__EXERCISE BRIEF__. Please filter the entries for the word "Hself" and copy every line that has it.

*** GIVEN ENTRIES Section Begins ***

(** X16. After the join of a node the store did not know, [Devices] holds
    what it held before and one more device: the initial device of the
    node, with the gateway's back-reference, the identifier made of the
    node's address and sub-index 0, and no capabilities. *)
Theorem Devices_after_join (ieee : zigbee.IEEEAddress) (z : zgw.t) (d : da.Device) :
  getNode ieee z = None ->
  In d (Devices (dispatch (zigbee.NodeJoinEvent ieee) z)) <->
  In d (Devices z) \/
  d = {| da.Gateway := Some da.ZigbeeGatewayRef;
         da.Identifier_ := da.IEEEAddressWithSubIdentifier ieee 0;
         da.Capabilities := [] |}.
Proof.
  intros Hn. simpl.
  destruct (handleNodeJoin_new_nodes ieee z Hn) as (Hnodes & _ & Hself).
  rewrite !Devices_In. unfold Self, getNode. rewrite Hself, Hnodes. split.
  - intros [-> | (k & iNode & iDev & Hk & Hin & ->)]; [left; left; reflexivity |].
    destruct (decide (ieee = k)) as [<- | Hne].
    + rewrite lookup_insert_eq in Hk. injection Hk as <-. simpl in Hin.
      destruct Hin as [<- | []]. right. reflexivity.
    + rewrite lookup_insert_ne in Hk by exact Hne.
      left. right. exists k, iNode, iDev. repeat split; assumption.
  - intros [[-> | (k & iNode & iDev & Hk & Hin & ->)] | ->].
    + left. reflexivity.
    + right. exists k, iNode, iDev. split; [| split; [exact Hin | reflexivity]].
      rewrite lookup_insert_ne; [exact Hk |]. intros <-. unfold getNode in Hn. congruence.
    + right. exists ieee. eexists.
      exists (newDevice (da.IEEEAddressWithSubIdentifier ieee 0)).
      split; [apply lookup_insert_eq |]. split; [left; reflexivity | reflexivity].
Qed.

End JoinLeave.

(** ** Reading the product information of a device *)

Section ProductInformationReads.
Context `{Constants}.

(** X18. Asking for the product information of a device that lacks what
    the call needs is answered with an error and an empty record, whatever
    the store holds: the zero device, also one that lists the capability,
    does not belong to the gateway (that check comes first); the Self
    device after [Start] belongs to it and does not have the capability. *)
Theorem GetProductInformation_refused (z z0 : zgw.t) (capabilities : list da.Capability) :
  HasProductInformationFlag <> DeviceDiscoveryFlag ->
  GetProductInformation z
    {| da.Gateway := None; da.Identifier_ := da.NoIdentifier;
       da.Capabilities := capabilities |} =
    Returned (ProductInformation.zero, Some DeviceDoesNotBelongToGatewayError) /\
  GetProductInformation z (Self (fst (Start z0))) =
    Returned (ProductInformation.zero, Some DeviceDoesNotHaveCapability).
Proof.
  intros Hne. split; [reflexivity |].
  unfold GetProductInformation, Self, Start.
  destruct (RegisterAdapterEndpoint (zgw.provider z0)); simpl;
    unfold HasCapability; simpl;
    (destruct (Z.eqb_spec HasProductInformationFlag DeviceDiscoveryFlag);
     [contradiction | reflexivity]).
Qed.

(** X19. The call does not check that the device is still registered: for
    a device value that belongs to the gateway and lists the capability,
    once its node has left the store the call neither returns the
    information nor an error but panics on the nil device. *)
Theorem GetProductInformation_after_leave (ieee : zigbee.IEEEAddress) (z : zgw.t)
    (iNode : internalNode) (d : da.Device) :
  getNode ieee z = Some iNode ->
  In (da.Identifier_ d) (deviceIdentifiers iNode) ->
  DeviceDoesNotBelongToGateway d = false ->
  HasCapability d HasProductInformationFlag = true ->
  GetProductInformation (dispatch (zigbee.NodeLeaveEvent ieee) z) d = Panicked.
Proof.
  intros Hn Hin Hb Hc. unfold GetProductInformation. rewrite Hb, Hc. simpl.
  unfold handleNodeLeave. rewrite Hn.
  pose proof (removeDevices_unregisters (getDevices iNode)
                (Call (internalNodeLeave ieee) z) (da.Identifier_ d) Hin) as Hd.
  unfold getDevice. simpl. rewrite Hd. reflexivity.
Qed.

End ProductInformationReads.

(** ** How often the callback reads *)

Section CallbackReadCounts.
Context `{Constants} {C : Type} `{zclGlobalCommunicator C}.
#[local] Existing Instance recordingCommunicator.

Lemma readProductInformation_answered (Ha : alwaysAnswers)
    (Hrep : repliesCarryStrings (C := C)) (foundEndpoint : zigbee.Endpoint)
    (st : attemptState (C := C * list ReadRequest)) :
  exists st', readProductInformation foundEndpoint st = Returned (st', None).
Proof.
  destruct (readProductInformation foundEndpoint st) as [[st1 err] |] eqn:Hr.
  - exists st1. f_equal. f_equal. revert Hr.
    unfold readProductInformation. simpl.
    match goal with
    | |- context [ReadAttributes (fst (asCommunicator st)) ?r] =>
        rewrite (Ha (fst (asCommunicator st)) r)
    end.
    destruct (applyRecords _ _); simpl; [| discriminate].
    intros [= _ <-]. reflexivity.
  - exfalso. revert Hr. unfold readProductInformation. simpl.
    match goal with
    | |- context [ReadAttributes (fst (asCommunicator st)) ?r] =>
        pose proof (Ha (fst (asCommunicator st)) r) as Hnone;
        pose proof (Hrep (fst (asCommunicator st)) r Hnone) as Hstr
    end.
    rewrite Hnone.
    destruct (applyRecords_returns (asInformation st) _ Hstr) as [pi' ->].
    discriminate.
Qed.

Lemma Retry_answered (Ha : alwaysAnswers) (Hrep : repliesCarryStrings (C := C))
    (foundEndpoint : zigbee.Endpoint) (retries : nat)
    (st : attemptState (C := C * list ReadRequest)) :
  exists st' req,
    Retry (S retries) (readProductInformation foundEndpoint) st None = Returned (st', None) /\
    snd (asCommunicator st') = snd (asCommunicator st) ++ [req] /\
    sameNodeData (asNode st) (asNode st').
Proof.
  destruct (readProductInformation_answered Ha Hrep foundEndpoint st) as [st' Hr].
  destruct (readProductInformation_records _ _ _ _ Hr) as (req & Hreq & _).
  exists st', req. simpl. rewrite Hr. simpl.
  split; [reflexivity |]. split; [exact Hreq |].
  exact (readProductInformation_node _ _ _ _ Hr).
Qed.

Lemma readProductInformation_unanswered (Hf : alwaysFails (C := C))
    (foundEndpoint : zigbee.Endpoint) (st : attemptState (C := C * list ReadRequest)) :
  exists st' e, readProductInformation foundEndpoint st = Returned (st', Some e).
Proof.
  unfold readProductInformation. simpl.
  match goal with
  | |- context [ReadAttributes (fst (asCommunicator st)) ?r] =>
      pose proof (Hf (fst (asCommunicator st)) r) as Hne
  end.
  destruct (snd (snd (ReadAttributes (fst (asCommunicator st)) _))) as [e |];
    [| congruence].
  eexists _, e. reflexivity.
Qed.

*** GIVEN ENTRIES Section Ends ***
*** GIVEN ENTRIES Section Begins ***

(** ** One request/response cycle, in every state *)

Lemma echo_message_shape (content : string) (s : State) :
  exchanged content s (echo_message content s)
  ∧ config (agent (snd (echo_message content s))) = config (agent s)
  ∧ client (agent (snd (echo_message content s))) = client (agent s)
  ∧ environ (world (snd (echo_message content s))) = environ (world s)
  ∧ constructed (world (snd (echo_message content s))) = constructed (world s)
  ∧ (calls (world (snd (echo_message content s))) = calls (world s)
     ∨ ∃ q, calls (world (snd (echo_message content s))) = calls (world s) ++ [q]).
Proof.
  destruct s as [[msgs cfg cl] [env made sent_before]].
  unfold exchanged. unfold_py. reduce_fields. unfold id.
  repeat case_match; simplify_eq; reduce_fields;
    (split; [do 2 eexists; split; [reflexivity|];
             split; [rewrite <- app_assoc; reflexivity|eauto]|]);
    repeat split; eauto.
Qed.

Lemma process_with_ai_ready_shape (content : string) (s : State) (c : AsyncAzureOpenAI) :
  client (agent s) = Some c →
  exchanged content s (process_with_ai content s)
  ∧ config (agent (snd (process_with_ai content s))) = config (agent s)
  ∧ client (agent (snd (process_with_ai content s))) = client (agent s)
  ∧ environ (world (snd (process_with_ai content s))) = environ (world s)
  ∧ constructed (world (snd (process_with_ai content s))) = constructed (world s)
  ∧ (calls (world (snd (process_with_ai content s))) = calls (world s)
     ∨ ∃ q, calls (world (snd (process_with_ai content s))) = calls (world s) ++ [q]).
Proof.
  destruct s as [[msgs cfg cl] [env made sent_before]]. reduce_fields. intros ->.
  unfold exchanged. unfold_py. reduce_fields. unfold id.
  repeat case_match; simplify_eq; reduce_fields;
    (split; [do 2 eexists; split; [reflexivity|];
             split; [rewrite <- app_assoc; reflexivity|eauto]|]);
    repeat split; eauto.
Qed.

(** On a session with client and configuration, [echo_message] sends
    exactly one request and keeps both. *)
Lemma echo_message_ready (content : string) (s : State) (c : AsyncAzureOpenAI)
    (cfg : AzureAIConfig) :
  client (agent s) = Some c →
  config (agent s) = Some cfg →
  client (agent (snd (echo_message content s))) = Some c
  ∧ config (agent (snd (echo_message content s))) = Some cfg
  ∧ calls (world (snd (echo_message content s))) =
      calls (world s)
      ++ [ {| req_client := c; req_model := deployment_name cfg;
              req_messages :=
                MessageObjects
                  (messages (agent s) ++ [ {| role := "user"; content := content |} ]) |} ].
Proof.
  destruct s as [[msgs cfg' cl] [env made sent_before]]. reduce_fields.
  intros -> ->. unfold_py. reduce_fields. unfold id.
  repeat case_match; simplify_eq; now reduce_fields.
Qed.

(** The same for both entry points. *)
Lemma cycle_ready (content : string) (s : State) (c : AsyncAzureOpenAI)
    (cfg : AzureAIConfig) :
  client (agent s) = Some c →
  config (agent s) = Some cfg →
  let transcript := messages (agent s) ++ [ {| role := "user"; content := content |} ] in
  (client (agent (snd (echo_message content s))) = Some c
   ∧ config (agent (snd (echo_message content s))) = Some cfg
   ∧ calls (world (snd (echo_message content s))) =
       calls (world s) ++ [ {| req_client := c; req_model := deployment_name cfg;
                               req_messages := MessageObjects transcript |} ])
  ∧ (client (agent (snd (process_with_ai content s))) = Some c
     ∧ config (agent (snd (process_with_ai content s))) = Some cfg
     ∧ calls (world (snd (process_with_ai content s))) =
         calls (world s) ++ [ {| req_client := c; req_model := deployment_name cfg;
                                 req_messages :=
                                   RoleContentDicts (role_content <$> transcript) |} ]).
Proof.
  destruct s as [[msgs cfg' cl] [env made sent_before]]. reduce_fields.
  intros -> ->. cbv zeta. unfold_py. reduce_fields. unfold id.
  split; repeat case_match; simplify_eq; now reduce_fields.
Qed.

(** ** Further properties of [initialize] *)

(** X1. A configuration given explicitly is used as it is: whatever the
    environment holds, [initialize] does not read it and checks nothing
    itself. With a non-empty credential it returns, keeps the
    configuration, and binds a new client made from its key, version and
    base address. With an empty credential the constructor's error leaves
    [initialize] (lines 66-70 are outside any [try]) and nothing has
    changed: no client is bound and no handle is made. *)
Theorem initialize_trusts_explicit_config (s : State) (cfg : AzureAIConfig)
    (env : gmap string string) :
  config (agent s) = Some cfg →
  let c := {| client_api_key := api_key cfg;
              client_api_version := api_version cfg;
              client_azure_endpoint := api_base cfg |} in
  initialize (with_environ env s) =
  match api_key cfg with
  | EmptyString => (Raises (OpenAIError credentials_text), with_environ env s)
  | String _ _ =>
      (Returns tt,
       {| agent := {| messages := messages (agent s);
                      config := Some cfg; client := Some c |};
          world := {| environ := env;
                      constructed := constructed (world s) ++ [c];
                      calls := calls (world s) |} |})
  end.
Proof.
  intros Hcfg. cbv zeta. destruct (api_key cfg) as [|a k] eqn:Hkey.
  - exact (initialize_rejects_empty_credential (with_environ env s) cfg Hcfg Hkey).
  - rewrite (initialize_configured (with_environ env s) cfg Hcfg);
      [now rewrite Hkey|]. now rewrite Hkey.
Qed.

*** GIVEN ENTRIES Section Ends ***

__ANSWER SPACE__.
  destruct (handleNodeJoin_new_nodes ieee z Hn) as (Hnodes & _ & Hself).
  rewrite !Devices_In. unfold Self, getNode. rewrite Hself, Hnodes. split.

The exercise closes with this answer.